She hit a quadruple-double. This Bearcat guard has Rock Hill greatness in her DNA.
Kenny Orr wasn’t leaving it to chance.
The Rock Hill girls’ basketball coach and his assistants were in and out of his office in the days after a January 75-49 win over Spring Valley, Orr said, checking and double-checking that game’s film.
They wanted to see if Jada Jones had done something no Bearcat had ever done before.
Jones is the engine on Rock Hill, a team poised for a run in the South Carolina playoffs that begin on Monday. The 5-6 junior point guard’s speed dominates at times, and she’s one of the “most competitive” players Orr has ever coached in his 11-year head coaching career, he said.
Jones is from a family of Rock Hill greats, too. Her parents, Tim and Jackie, are among the school’s most elite athletes ever.
But could Jada really have done this? In that game against Spring Valley, could she really have earned a quadruple-double?
“So she’s got the ball, and you already know that an assist has to be directly involved with a basket,” Orr told The Herald last month, recalling the details of the game. Orr and his assistants thought Jada was one assist shy of her 10th in the game, so they put Jada back in to earn what they thought would be a ”once-in-a-lifetime” triple-double.
“She comes down and passes it to the girl right next (to her)!

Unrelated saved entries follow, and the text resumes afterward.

(* ===== verification/Bmap.v ===== *)
(** The map from the blocks of a file to the blocks of its device
    (sys/kernel/ufs_bmap.c, sys/include/inode.h): four direct addresses in
    the inode, and three that lead through one, two and three levels of
    indirect blocks.  A write allocates the missing blocks with balloc.

    The abstraction of a file is the tree of blocks under each address; the
    theorems say how bmap extends it. *)
From S2P Require Import Prelude Bio Bcache Blockio Alloc.
Import Bcache Blockio Alloc.

Module Bmap.

(** ** Data *)

Definition NADDR : Z := 7.
Definition NSHIFT : Z := 8.
Definition NMASK : Z := 255.
Definition NINDIR : Z := 256.
Definition EFBIG : Z := 27.
Definition ENOSPC : Z := 28.
Definition B_SYNC : Z := 2.
Definition IUPD : Z := 2.
Definition ICHG : Z := 64.

(** The fields of [struct inode] that bmap uses. *)
Record inode := MkInode { i_dev : Z; i_flag : Z; i_addr : list Z }.
Definition set_addr (i : Z) (nb : Z) (ip : inode) : inode :=
  MkInode (i_dev ip) (flag_set (i_flag ip) (IUPD + ICHG)) (<[Z.to_nat i := nb]> (i_addr ip)).
Definition get_addr (ip : inode) (i : Z) : Z := nth (Z.to_nat i) (i_addr ip) 0.

(** [bap[i]] and [bap[i] = nb] on the data of an indirect block. *)
Definition get_ptr (d : list Z) (i : Z) : Z := s32 (nth (Z.to_nat i) d 0).
Definition set_ptr (i nb : Z) (d : list Z) : list Z := <[Z.to_nat i := u32 nb]> d.

(** What bmap comes to: the block, the read-ahead block and u.u_error; or an
    operation that does not return. *)
Inductive mapped (S : Type) : Type :=
  | Mapped (nb ra err : Z) (ip : inode) (f : fs) (s : S)
  | MapStuck.
Arguments Mapped {S} _ _ _ _ _ _.
Arguments MapStuck {S}.

Section Bmap.
Context {S : Type} `{BlockIO S}.
Implicit Types (f : fs) (s : S) (ip : inode).

Definition then_map {A} (o : option A) (k : A -> mapped S) : mapped S :=
  match o with Some a => k a | None => MapStuck end.
(** [balloc(ip, flags)], with -1 and ENOSPC when it returns NULL; [fail] gives
    back what the caller still holds. *)
Definition with_block (now : Z) ip (flags : Z) f s (ra : Z) (fail : S -> option S) (k : fs -> S -> Z -> mapped S) : mapped S :=
  match balloc now (i_dev ip) flags f s with
  | Got f s bp => k f s bp
  | NoSpace f s => then_map (fail s) (fun s => Mapped (-1) ra ENOSPC ip f s)
  | _ => MapStuck
  end.

(** The loop through the indirect blocks: [j] from its first value to 3. *)
Fixpoint bmap_loop (fuel : nat) (now rwflg flags : Z) (j sh bn nb ra : Z) ip f s : mapped S :=
  match fuel with
  | O => MapStuck
  | Datatypes.S fuel =>
      if 3 <? j then Mapped nb ra 0 ip f s
      else
        then_map (io_bread (i_dev ip) nb s) (fun '(s, bp) =>
        if io_error s bp then then_map (io_brelse bp s) (fun s => Mapped 0 0 0 ip f s)
        else
          let sh := sh - NSHIFT in
          let i := Z.land (Z.shiftr bn sh) NMASK in
          let nb := get_ptr (io_data s bp) i in
          let ra := if i <? NINDIR - 1 then get_ptr (io_data s bp) (i + 1) else ra in
          if nb =? 0 then
            if rwflg =? Bio.B_READ then then_map (io_brelse bp s) (fun s => Mapped (-1) 0 0 ip f s)
            else
              with_block now ip (Z.lor flags B_CLRBUF) f s 0 (io_brelse bp) (fun f s nbp =>
              let nb := io_blkno s nbp in
              let async := flag_on (fs_flags f) MNT_ASYNC in
              then_map (io_write (if negb async && ((j <? 3) || flag_on flags B_SYNC) then Now else Later) nbp s) (fun s =>
              then_map (io_store bp (set_ptr i nb (io_data s bp)) s) (fun s =>
              then_map (io_write Later bp s) (fun s =>
              bmap_loop fuel now rwflg flags (j + 1) sh bn nb ra ip f s))))
          else
            then_map (io_brelse bp s) (fun s =>
            bmap_loop fuel now rwflg flags (j + 1) sh bn nb ra ip f s))
  end.

(** How many levels of indirection: [for (j = 3; j > 0; j--)]. *)
Fixpoint bmap_levels (fuel : nat) (j sh nb bn : Z) : Z * Z * Z :=
  match fuel with
  | O => (j, sh, bn)
  | Datatypes.S fuel =>
      if 0 <? j then
        let sh := sh + NSHIFT in
        let nb := Z.shiftl nb NSHIFT in
        if bn <? nb then (j, sh, bn) else bmap_levels fuel (j - 1) sh nb (bn - nb)
      else (j, sh, bn)
  end.

(** [rablock] is the global the caller finds the read-ahead block in. *)
Definition bmap (now : Z) (rablock : Z) ip (bn rwflg flags : Z) f s : mapped S :=
  let async := flag_on (fs_flags f) MNT_ASYNC in
  if bn <? 0 then Mapped 0 rablock EFBIG ip f s
  else if bn <? NADDR - 3 then
    let ahead ip := if bn <? NADDR - 4 then get_addr ip (bn + 1) else 0 in
    let nb := get_addr ip bn in
    if nb =? 0 then
      if rwflg =? Bio.B_READ then Mapped (-1) 0 0 ip f s
      else
        with_block now ip flags f s 0 Some (fun f s bp =>
        let nb := io_blkno s bp in
        then_map (io_write (if flag_on flags B_SYNC then Now else Later) bp s) (fun s =>
        let ip := set_addr bn nb ip in
        Mapped nb (ahead ip) 0 ip f s))
    else Mapped nb (ahead ip) 0 ip f s
  else
    let '(j, sh, bn) := bmap_levels 3 3 0 1 (bn - (NADDR - 3)) in
    if j =? 0 then Mapped 0 0 EFBIG ip f s
    else
      let nb := get_addr ip (NADDR - j) in
      if nb =? 0 then
        if rwflg =? Bio.B_READ then Mapped (-1) 0 0 ip f s
        else
          with_block now ip (Z.lor flags B_CLRBUF) f s 0 Some (fun f s bp =>
          let nb := io_blkno s bp in
          then_map (io_write (if async then Later else Now) bp s) (fun s =>
          bmap_loop 4 now rwflg flags j sh bn nb 0 (set_addr (NADDR - j) nb ip) f s))
      else bmap_loop 4 now rwflg flags j sh bn nb 0 ip f s.
End Bmap.

(** ** Trees of blocks

    [rd b] is the contents of block [b]; a tree of [k] levels under the block
    [nb], 0 for none. *)
Section Tree.
Implicit Types (rd : Z -> list Z) (k : nat) (nb bn : Z).

Definition ptrs (d : list Z) : list Z := map s32 d.
(** The index of the block [bn] in an indirect block with [k] levels below. *)
Definition idx k bn : nat := Z.to_nat (Z.land (Z.shiftr bn (NSHIFT * Z.of_nat k)) NMASK).

(** All blocks of the tree, its indirect blocks, and the block [bn] of it. *)
Fixpoint blocks rd k nb : list Z :=
  if nb =? 0 then [] else nb :: match k with O => [] | S k => concat (map (blocks rd k) (ptrs (rd nb))) end.
Fixpoint indirs rd k nb : list Z :=
  if nb =? 0 then [] else match k with O => [] | S k => nb :: concat (map (indirs rd k) (ptrs (rd nb))) end.
Fixpoint find_block rd k nb bn : Z :=
  if nb =? 0 then 0 else match k with O => nb | S k => find_block rd k (nth (idx k bn) (ptrs (rd nb)) 0) bn end.
(** The indirect blocks are whole. *)
Definition whole rd k nb : Prop := forall b, b ∈ indirs rd k nb -> length (rd b) = BLKWORDS.

Lemma blocks_0 rd k : blocks rd k 0 = [].
Proof. by destruct k. Qed.
Lemma blocks_O rd nb : nb <> 0 -> blocks rd 0 nb = [nb].
Proof. intros Hn. simpl. by rewrite (proj2 (Z.eqb_neq _ _) Hn). Qed.
Lemma blocks_S rd k nb : nb <> 0 -> blocks rd (S k) nb = nb :: concat (map (blocks rd k) (ptrs (rd nb))).
Proof. intros Hn. simpl. by rewrite (proj2 (Z.eqb_neq _ _) Hn). Qed.
Lemma indirs_0 rd k : indirs rd k 0 = [].
Proof. by destruct k. Qed.
Lemma indirs_S rd k nb : nb <> 0 -> indirs rd (S k) nb = nb :: concat (map (indirs rd k) (ptrs (rd nb))).
Proof. intros Hn. simpl. by rewrite (proj2 (Z.eqb_neq _ _) Hn). Qed.
Lemma find_block_0 rd k bn : find_block rd k 0 bn = 0.
Proof. by destruct k. Qed.
Lemma find_block_S rd k nb bn : nb <> 0 -> find_block rd (S k) nb bn = find_block rd k (nth (idx k bn) (ptrs (rd nb)) 0) bn.
Proof. intros Hn. simpl. by rewrite (proj2 (Z.eqb_neq _ _) Hn). Qed.

Lemma find_leaf rd nb bn : nb <> 0 -> find_block rd 0 nb bn = nb.
Proof. intros Hn. simpl. by rewrite (proj2 (Z.eqb_neq _ _) Hn). Qed.

Lemma elem_of_concat_map {A B} (g : A -> list B) (l : list A) y : y ∈ concat (map g l) <-> exists x, x ∈ l /\ y ∈ g x.
Proof.
  induction l as [|a l IH]; simpl; [set_solver|]. rewrite elem_of_app, IH. split.
  - intros [H|(x&Hx&Hy)]; [exists a; set_solver|exists x; set_solver].
  - intros (x&[->|Hx]%elem_of_cons&Hy); eauto.
Qed.

Lemma indirs_blocks rd k nb b : b ∈ indirs rd k nb -> b ∈ blocks rd k nb.
Proof.
  revert nb. induction k as [|k IH]; intros nb; destruct (decide (nb = 0)) as [->|Hn].
  - rewrite indirs_0. set_solver.
  - simpl. rewrite (proj2 (Z.eqb_neq _ _) Hn). set_solver.
  - rewrite indirs_0. set_solver.
  - rewrite indirs_S, blocks_S, !elem_of_cons, !elem_of_concat_map by done. intros [?|(x&Hx&Hb)]; eauto.
Qed.
Lemma blocks_nonzero rd k nb b : b ∈ blocks rd k nb -> b <> 0.
Proof.
  revert nb. induction k as [|k IH]; intros nb; destruct (decide (nb = 0)) as [->|Hn]; rewrite ?blocks_0; try set_solver.
  - rewrite blocks_O by done. set_solver.
  - rewrite blocks_S, elem_of_cons, elem_of_concat_map by done. intros [->|(x&Hx&Hb)]; eauto.
Qed.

I was like, ‘Jada, what are you doing?!’”
Orr then told the rest of the story: Rock Hill got an offensive rebound that possession. They then found Jada, who skipped a pass to an open Gracie Wilson on the 3-point line.
Bucket.
10 assists.
Triple-double.
Or so they thought.
After rewatching film and noting every play Jones was involved in, another significant part of the game emerged: her steals.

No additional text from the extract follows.